[Collected data entries]

(* ===== verification/PagedTailFacts.v ===== *)
(** * PAGE commits: the planned tail

    [PagedEdit::post_free] builds the free space a commit publishes, and
    [plan_tail] reserves the tail block in it or past the end of the file.  The
    facts follow one set of addresses through the plan: published space was free,
    lies below the new end of allocation, and misses the tail. *)

From stdpp Require Import strings.
From S2P Require Import Prelude Addresses Extents Regions Requests FreeLists FreeListFacts.
From S2P Require Import FreeListMerge Admission AdmissionLaws AdmissionSweep Persistence Paged.
From S2P Require Import PagedEdits PagedFacts PageAdmissionFacts PagedCommitFacts.

Local Open Scope Z_scope.

(** The space an editing session accounts for: its lists and the padding it
    skipped. *)
Definition edit_space (e : PagedEdit) (a : Z) : Prop :=
  free_in (edit_lists e) a ∨ mem a (pe_meta_pad e ++ pe_raw_pad e).

(** What a commit may hand to the plan: disjoint extents below the end of
    allocation that the session does not hold. *)
Record commit_ok (e : PagedEdit) (eoa : Z) (X : list (Extent * FreeClass)) : Prop := {
  commit_edit : edit_ok e;
  commit_apart : all_apart (X.*1);
  commit_fresh a : mem a (X.*1) → ¬ edit_space e a;
  commit_below a : edit_space e a ∨ mem a (X.*1) → a < eoa;
}.

Definition returned_batch (freed : list (Extent * FreeClass)) (old_blocks : list Extent)
    : list (Extent * FreeClass) :=
  freed ++ ((λ e, (e, PageClass Meta)) <$> old_blocks).

Section Profiled.
Context `{Profile}.

(** The lists with the padding merged in. *)
Lemma padded_lists (e : PagedEdit) :
  edit_ok e →
  (meta ← PagedEdit.with_padding (pe_meta e) (pe_meta_pad e);
   raw ← PagedEdit.with_padding (pe_raw e) (pe_raw_pad e);
   Ret (mkPostFree (pe_page_size e) meta raw (pe_dead e) (pe_unclassified e))) ⇝ λ post,
   lists_ok (post_lists post) ∧ (∀ a, free_in (post_lists post) a ↔ edit_space e a) ∧
   pf_page_size post = pe_page_size e ∧ pf_unclassified post = pe_unclassified e.
Proof.
  intros (Hok & Hap & Hpd). pose proof Hok as [HF _].
  assert (Hw : wf (pe_meta e) ∧ wf (pe_raw e) ∧ wf (pe_unclassified e) ∧ wf (pe_dead e)).
  { unfold edit_lists, other_lists in HF. rewrite !Forall_cons in HF. naive_solver. }
  destruct Hw as (Hw1 & Hw2 & Hw3 & Hw4).
  pose proof Hap as (Hap1 & Hap2 & Hx)%all_apart_app.
  assert (Hret : ∀ l pad, l ∈ edit_lists e → pad ⊆ pe_meta_pad e ++ pe_raw_pad e → all_apart pad → returnable l pad).
  { intros l pad Hl Hsub Ha. split; [done|]. apply Forall_forall. intros x Hxin. apply clear_of_mem.
    intros a Ha' Hi. apply (Hpd a); [exists x; split; [by apply Hsub|done]|by exists l]. }
  eapply returns_bind; [apply with_padding_spec; [done|]; apply Hret; [by left|by apply list_subseteq_app_l|done]|].
  intros meta [Hwm Hm].
  eapply returns_bind; [apply with_padding_spec; [done|]; apply Hret; [right; by left|by apply list_subseteq_app_r|done]|].
  intros raw [Hwr Hr]. apply returns_ret.
  unfold edit_lists, other_lists in Hok. rewrite !lists_ok_cons in Hok.
  destruct Hok as (_ & (_ & (_ & _ & H3) & H2) & H1).
  assert (Hxd : ∀ a, mem a (pe_meta_pad e) → ¬ mem a (pe_raw_pad e)).
  { intros a (f & Hf & Hi) (g & Hg & Hi'). specialize (Hx f g Hf Hg). elia. }
  assert (Hdis : ∀ a, (free_at meta a → ¬ (free_at raw a ∨ free_at (pe_dead e) a ∨ free_at (pe_unclassified e) a)) ∧
    (free_at raw a → ¬ (free_at (pe_dead e) a ∨ free_at (pe_unclassified e) a)) ∧
    (free_at (pe_dead e) a → ¬ free_at (pe_unclassified e) a)).
  { intros a. specialize (H1 a). specialize (H2 a). specialize (H3 a). specialize (Hxd a). specialize (Hpd a).
    unfold edit_lists, other_lists in Hpd. rewrite !free_in_cons, !free_in_nil in *. rewrite mem_app in Hpd.
    rewrite Hm, Hr. tauto. }
  split_and!; [| |done|done]; unfold post_lists; simpl.
  - rewrite !lists_ok_cons. split_and!; try done; [apply lists_ok_nil|..]; intros a Ha; specialize (Hdis a);
      rewrite ?free_in_cons, free_in_nil; tauto.
  - intros a. unfold edit_space, edit_lists, other_lists. rewrite !free_in_cons, !free_in_nil, mem_app, Hm, Hr. tauto.
Qed.

(** Promotion keeps the published space and moves every wholly free page to the
    raw list. *)
Lemma promote_published (post : PagedPostFree) :
  lists_ok (post_lists post) →
  (l ← PageLists.promote_whole_free_pages (pf_meta post) (pf_raw post) (pf_dead post) (pf_page_size post);
   Ret (PagedPostFree.with_lists post l)) ⇝ λ post', lists_ok (post_lists post') ∧ same_frame_post post post' ∧
     (∀ a, free_in (post_lists post') a ↔ free_in (post_lists post) a) ∧
     (∀ a, whole_page (pf_page_size post) (free_in (class_lists post')) a → free_at (pf_raw post') a).
Proof.
  intros Hok. eapply returns_bind.
  { apply returns_conj; [exact (promote_post post (pf_meta post) Hok)|].
    exact (promote_spec (pf_page_size post) _ _ _ (class_lists_ok post Hok)). }
  intros [[m r] d] ([Hok' Hset] & _ & _ & Hr & _). apply returns_ret. split_and!; [done|done|done|].
  intros a Hwhole. simpl. apply Hr. right. intros b Hb. specialize (Hwhole b Hb).
  pose proof (class_unclassified _ b Hok' Hwhole) as HU. simpl in HU.
  assert (Hin : free_in (post_lists post) b) by (apply Hset, free_in_classes; by left).
  apply free_in_classes in Hin as [Hin|Hin]; [exact Hin|done].
Qed.

Section PostFree.
Context (e : PagedEdit) (t eoa top : Z) (freed : list (Extent * FreeClass)) (old_blocks : list Extent).
Let P := page_bytes (pe_page_size e).
Let X := returned_batch freed old_blocks.
Hypothesis Hok : commit_ok e eoa X.
Hypothesis Heoa : 0 ≤ eoa.
Hypothesis Htop : checked_next_multiple_of eoa P = Some top.
Hypothesis H64 : top ≤ U64_MAX.

(** Space that is free once the commit is done. *)
Definition commit_free (a : Z) : Prop := edit_space e a ∨ mem a (X.*1).

Lemma post_free_spec :
  PagedEdit.post_free e t eoa freed old_blocks ⇝ λ '(post, eoa'),
    releases commit_free P eoa top post eoa' ∧ pf_page_size post = pe_page_size e ∧
    (t ≤ P → ∀ a, edit_space e a → free_in (post_lists post) a) ∧
    (∀ a, whole_page (pe_page_size e) (free_in (class_lists post)) a → free_at (pf_raw post) a).
Proof.
  destruct (padded_lists e (commit_edit _ _ _ Hok)) as (post & Heq & Hok1 & Hset & Hp & HU).
  assert (HX : page_returnable post X).
  { apply returnable_outside. split; [apply Hok|]. intros a Ha. rewrite Hset. by apply Hok. }
  pose proof (paged_release_all_spec post t eoa top X Hok1 HX Heoa) as Hrel. cbv zeta in Hrel. rewrite Hp in Hrel.
  destruct (Hrel Htop H64) as ([eoa' s] & Hr & Hs & HF & Hkeep).
  { intros a. rewrite Hset. apply Hok. }
  pose proof Hs as (Hok2 & Hmod & [Hle0 Hle] & Hfree & Hcut).
  destruct (promote_published s Hok2) as (post' & Heq' & Hok3 & HF' & Hset' & Hwhole).
  assert (PagedEdit.post_free e t eoa freed old_blocks = Ret (post', eoa')) as ->.
  { unfold PagedEdit.post_free. revert Heq Heq'.
    destruct (PagedEdit.with_padding (pe_meta e) _) as [m|]; [|done]. cbn [mbind outcome_bind].
    destruct (PagedEdit.with_padding (pe_raw e) _) as [r|]; [|done]. cbn [mbind outcome_bind].
    intros [= ->]. fold (returned_batch freed old_blocks). fold X. rewrite Hr. cbn [mbind outcome_bind].
    destruct (PageLists.promote_whole_free_pages _ _ _ _) as [l|]; [|done]. intros Hpost. injection Hpost as <-. done. }
  apply returns_ret. rewrite (proj1 HF), Hp in Hwhole. split_and!; [|rewrite (proj1 HF'), (proj1 HF); done| |done].
  - split_and!; [done|done|done|done| |].
    + intros a Ha. apply Hset' in Ha. destruct (Hfree a Ha) as [Hc Hlt]. split; [|done]. unfold commit_free. by rewrite <- Hset.
    + intros a Ha. unfold commit_free. rewrite <- Hset. by apply Hcut.
  - intros Ht a Ha. apply Hset', Hkeep; [done|]. by apply Hset.
Qed.

End PostFree.
End Profiled.

(** ** Releasing trailing pages *)

Lemma take_range_all (s : PagedPostFree) (x : Extent) :
  lists_ok (post_lists s) →
  (meta ← FreeList.take_range (pf_meta s) x;
   raw ← FreeList.take_range (pf_raw s) x;
   dead ← FreeList.take_range (pf_dead s) x;
   unclassified ← FreeList.take_range (pf_unclassified s) x;
   Ret (mkPostFree (pf_page_size s) meta raw dead unclassified)) ⇝ λ s',
   lists_ok (post_lists s') ∧ pf_page_size s' = pf_page_size s ∧
   ∀ a, free_in (post_lists s') a ↔ free_in (post_lists s) a ∧ ¬ inside a x.
Proof.
  intros (Hw & HwU & Hd & HdU)%post_lists_ok.
  eapply returns_bind; [exact (take_range_spec _ x (Hw (PageClass Meta)))|]. intros meta [Hw1 H1].
  eapply returns_bind; [exact (take_range_spec _ x (Hw (PageClass Raw)))|]. intros raw [Hw2 H2].
  eapply returns_bind; [exact (take_range_spec _ x (Hw Dead))|]. intros dead [Hw3 H3].
  eapply returns_bind; [exact (take_range_spec _ x HwU)|]. intros unclassified [Hw4 H4]. apply returns_ret.
  assert (Hsub : ∀ c a, free_at (class_list (mkPostFree (pf_page_size s) meta raw dead unclassified) c) a →
    free_at (class_list s c) a) by (intros [|[]] a; simpl; naive_solver).
  split_and!; [|done|].
  - apply post_lists_ok. split_and!; [intros [|[]]; done|done| |].
    + intros c c' a Hc%Hsub Hc'%Hsub. by eapply Hd.
    + intros c a Hc%Hsub HU. simpl in HU. apply (HdU c a Hc). by apply H4.
  - intros a. unfold post_lists. simpl. rewrite !free_in_cons, !free_in_nil, H1, H2, H3, H4. tauto.
Qed.

Lemma free_in_nonneg (ls : list FreeList) (a : Z) : free_in ls a → 0 ≤ a.
Proof. intros (l & _ & e & _ & Hi). pose proof (ext_bounds e). elia. Qed.

(** What [release_trailing] may do. *)
Definition trailing_released (s : PagedPostFree) (eoa eoa' : Z) (s' : PagedPostFree) : Prop :=
  lists_ok (post_lists s') ∧ pf_page_size s' = pf_page_size s ∧ eoa' ≤ eoa ∧
  (eoa mod page_bytes (pf_page_size s) = 0 → eoa' mod page_bytes (pf_page_size s) = 0) ∧
  (∀ a, free_in (post_lists s') a ↔ free_in (post_lists s) a ∧ a < eoa') ∧
  (∀ a, eoa' ≤ a < eoa → free_in (post_lists s) a).

(** Cutting the lists at [cut]. *)
Lemma cut_trailing (s : PagedPostFree) (eoa cut : Z) (x : Extent) :
  lists_ok (post_lists s) → (∀ a, free_in (post_lists s) a → a < eoa) →
  (∀ a, cut ≤ a < eoa → free_in (post_lists s) a) → cut mod page_bytes (pf_page_size s) = 0 →
  Extent.start x = cut → Extent.end_ x = eoa →
  (meta ← FreeList.take_range (pf_meta s) x;
   raw ← FreeList.take_range (pf_raw s) x;
   dead ← FreeList.take_range (pf_dead s) x;
   unclassified ← FreeList.take_range (pf_unclassified s) x;
   Ret (cut, mkPostFree (pf_page_size s) meta raw dead unclassified)) ⇝ λ '(eoa', s'),
   trailing_released s eoa eoa' s'.
Proof.
  intros Hok Hbelow Hfree Hmod Hx1 Hx2. destruct (take_range_all s x Hok) as (s' & Heq & Hok' & Hp' & Hset').
  assert (Hrel : trailing_released s eoa cut s').
  { pose proof (ext_bounds x). split_and!; [done|done|lia|done| |done]. intros a. rewrite Hset'. split.
    - intros [Ha Hn]. split; [done|]. specialize (Hbelow a Ha). elia.
    - intros [Ha Hlt]. split; [done|]. elia. }
  revert Heq Hrel. clear.
  destruct (FreeList.take_range (pf_meta s) x) as [m|]; [|done]. cbn [mbind outcome_bind].
  destruct (FreeList.take_range (pf_raw s) x) as [r|]; [|done]. cbn [mbind outcome_bind].
  destruct (FreeList.take_range (pf_dead s) x) as [d|]; [|done]. cbn [mbind outcome_bind].
  destruct (FreeList.take_range (pf_unclassified s) x) as [u|]; [|done]. cbn [mbind outcome_bind].
  intros [= <-] Hrel. by apply returns_ret.
Qed.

(EXERCISE DIRECTIONS): When a line contains the string "Definition", count that line; once every line of the records has been checked, state the count alone.

(EXPECTED ANSWER): 4